M. Didier Migaud. Monsieur le président, je regrette que pour le vote, en dernière lecture, de l’ensemble du budget de notre pays, nous soyons moins nombreux que nous ne l’étions tout à l’heure pour le vote d’un seul amendement. C’est pourquoi je souhaite, en application de l’article 101 de notre règlement, que notre assemblée puisse décider qu’il soit procédé à une seconde délibération de l’amendement n° 11 rectifié du Gouvernement.

M. le président. L’article 101 dispose en effet que « la seconde délibération est de droit à la demande du Gouvernement ou de la commission saisie au fond, ou si celle-ci l’accepte. »

M. Gilles Carrez, rapporteur. Ce n’est pas le cas !

M. le ministre délégué au budget et à la réforme de l’État. C’est un effet de tribune ! Ne nous affolons pas !

M. Michel Bouvard. M. Migaud peut demander une seconde délibération, mais nous ne sommes pas obligés de l’accepter !

M. le président. La commission a répondu négativement.

La parole est à M. Didier Migaud.

M. Didier Migaud. Monsieur le président, je vous demande d’appliquer l’article 101, qui dispose que « l’Assemblée peut décider, sur la demande du Gouvernement ou d’un député, qu’il sera procédé à une seconde délibération ». Si vous me retirez ce droit, il faut que ce soit l’Assemblée qui en décide !

M. le président. Je vais donc consulter l’Assemblée sur la demande de M. Migaud de faire procéder à une seconde délibération sur l’amendement n° 11 rectifié du Gouvernement.

M. Didier Migaud. J’y tiens, car des députés ont exprimé successivement deux avis contraires !

M. le président. Je consulte l’Assemblée sur la demande de seconde délibération.

(L’Assemblée, consultée, décide de ne pas procéder à une seconde délibération.)

M. le président. La parole est à M. Pierre Méhaignerie, président de la commission des finances, de l’économie générale et du Plan.

M. Pierre Méhaignerie, président de la commission des finances, de l’économie générale et du Plan. J’indique à l’Assemblée que le bureau de la commission des finances doit se réunir immédiatement pour choisir les thèmes qui seront abordés par la mission d’évaluation et de contrôle.

Vote sur l’ensemble

M. le président. Je ne suis saisi d’aucune demande d’explication de vote.

Je mets aux voix l’ensemble du projet de loi de loi de finances pour 2006, compte tenu du texte de la commission mixte paritaire modifié par les amendements qui viennent d’être adoptés.

(L’ensemble du projet de loi de finances pour 2006 est adopté.)

Ordre du jour de la prochaine séance

M. le président.
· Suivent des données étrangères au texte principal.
(** * N3FJP scoreboard: response parser and aggregation engine

    A shallow embedding of [server.py]: the tag parser
    ([_parse_tags], [parse_cmd_records]), the mode-points classifier
    ([points_from_modetest]) and the aggregation state ([Aggregates] with
    [add_record], [_calculate_field_day_bonus], [_calculate_rates] and the
    totals of [snapshot]).

    Data model.
    - A Python [str] is a [string]; the development covers ASCII text: the
      character classes below (white space, digits, letters, case mapping)
      are the ASCII part of the interpreter's tables.
    - A record ([Dict[str, str]]) is a [gmap string string]; [r.get(k)] is
      [r !! k].  Counter dictionaries are [gmap string Z], the sets are
      [gset].  The order in which a dictionary lists its keys is not
      modelled: no statement below depends on it.
    - Python integers are [Z].
    - The float produced by [round(a / b, 1)] is a binary64 [float]. *)

From Stdlib Require Import ZArith NArith Ascii String List Lia.
From Stdlib Require Import SpecFloat DecimalString.
From stdpp Require Import gmap strings list fin_maps sorting.

Local Open Scope Z_scope.
Local Open Scope string_scope.

(** ** Python string operations *)

Module PyStr.

Definition code (c : ascii) : N := N_of_ascii c.

Definition in_range (lo hi : N) (c : ascii) : bool :=
  ((lo <=? code c) && (code c <=? hi))%N.

(** [str.isspace] on one character: TAB..CR, FS..US and SPACE. *)
Definition is_space (c : ascii) : bool :=
  in_range 9 13 c || in_range 28 32 c.

(** The white space [int()] skips around a literal. *)
Definition is_c_space (c : ascii) : bool :=
  in_range 9 13 c || in_range 32 32 c.

Definition is_digit (c : ascii) : bool := in_range 48 57 c.
Definition is_upper (c : ascii) : bool := in_range 65 90 c.
Definition is_lower (c : ascii) : bool := in_range 97 122 c.

Definition upper_char (c : ascii) : ascii :=
  if is_lower c then ascii_of_N (code c - 32) else c.

Definition lower_char (c : ascii) : ascii :=
  if is_upper c then ascii_of_N (code c + 32) else c.

Definition eqb_char (a b : ascii) : bool := Ascii.eqb a b.

(** Equality of two characters under [re.IGNORECASE]. *)
Definition eqb_char_ci (a b : ascii) : bool :=
  Ascii.eqb (lower_char a) (lower_char b).

Fixpoint upper (s : string) : string :=
  match s with
  | EmptyString => EmptyString
  | String c s' => String (upper_char c) (upper s')
  end.

Fixpoint lstrip_by (sp : ascii -> bool) (s : string) : string :=
  match s with
  | EmptyString => EmptyString
  | String c s' => if sp c then lstrip_by sp s' else s
  end.

Fixpoint rstrip_by (sp : ascii -> bool) (s : string) : string :=
  match s with
  | EmptyString => EmptyString
  | String c s' =>
      match rstrip_by sp s' with
      | EmptyString => if sp c then EmptyString else String c EmptyString
      | t => String c t
      end
  end.

Definition strip_by (sp : ascii -> bool) (s : string) : string :=
  rstrip_by sp (lstrip_by sp s).

(** [s.strip()] *)
Definition strip (s : string) : string := strip_by is_space s.

Definition is_empty (s : string) : bool :=
  match s with EmptyString => true | String _ _ => false end.

(** Truth value of a [str]: non-empty. *)
Definition truthy (s : string) : bool := negb (is_empty s).

Fixpoint all_chars (p : ascii -> bool) (s : string) : bool :=
  match s with
  | EmptyString => true
  | String c s' => p c && all_chars p s'
  end.

(** [s.isdigit()] *)
Definition isdigit (s : string) : bool := truthy s && all_chars is_digit s.

(** [sep in s] for a one-character [sep]. *)
Fixpoint contains_char (sep : ascii) (s : string) : bool :=
  match s with
  | EmptyString => false
  | String c s' => eqb_char c sep || contains_char sep s'
  end.

(** [s.split(sep)] for a one-character [sep]: empty pieces are kept. *)
Fixpoint split_on (sep : ascii) (s : string) : list string :=
  match s with
  | EmptyString => [EmptyString]
  | String c s' =>
      if eqb_char c sep then EmptyString :: split_on sep s'
      else match split_on sep s' with
           | [] => [String c EmptyString]
           | p :: ps => String c p :: ps
           end
  end.

(** [s.split()]: the maximal runs of characters that are not white space. *)
Fixpoint split_ws_aux (cur : option string) (s : string) : list string :=
  match s with
  | EmptyString => match cur with Some w => [String.rev w] | None => [] end
  | String c s' =>
      if is_space c then
        match cur with
        | Some w => String.rev w :: split_ws_aux None s'
        | None => split_ws_aux None s'
        end
      else
        match cur with
        | Some w => split_ws_aux (Some (String c w)) s'
        | None => split_ws_aux (Some (String c EmptyString)) s'
        end
  end.

Definition split_ws (s : string) : list string := split_ws_aux None s.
Ce soir, à vingt et une heures trente, troisième séance publique :

Discussion, après déclaration d’urgence, du projet de loi, n° 1206, relatif au droit d’auteur et aux droits voisins dans la société de l’information :

Rapport, n° 2349, de M. Christian Vanneste, au nom de la commission des lois constitutionnelles, de la législation et de l’administration générale de la République.

La séance est levée.

(La séance est levée à dix-neuf heures quinze.)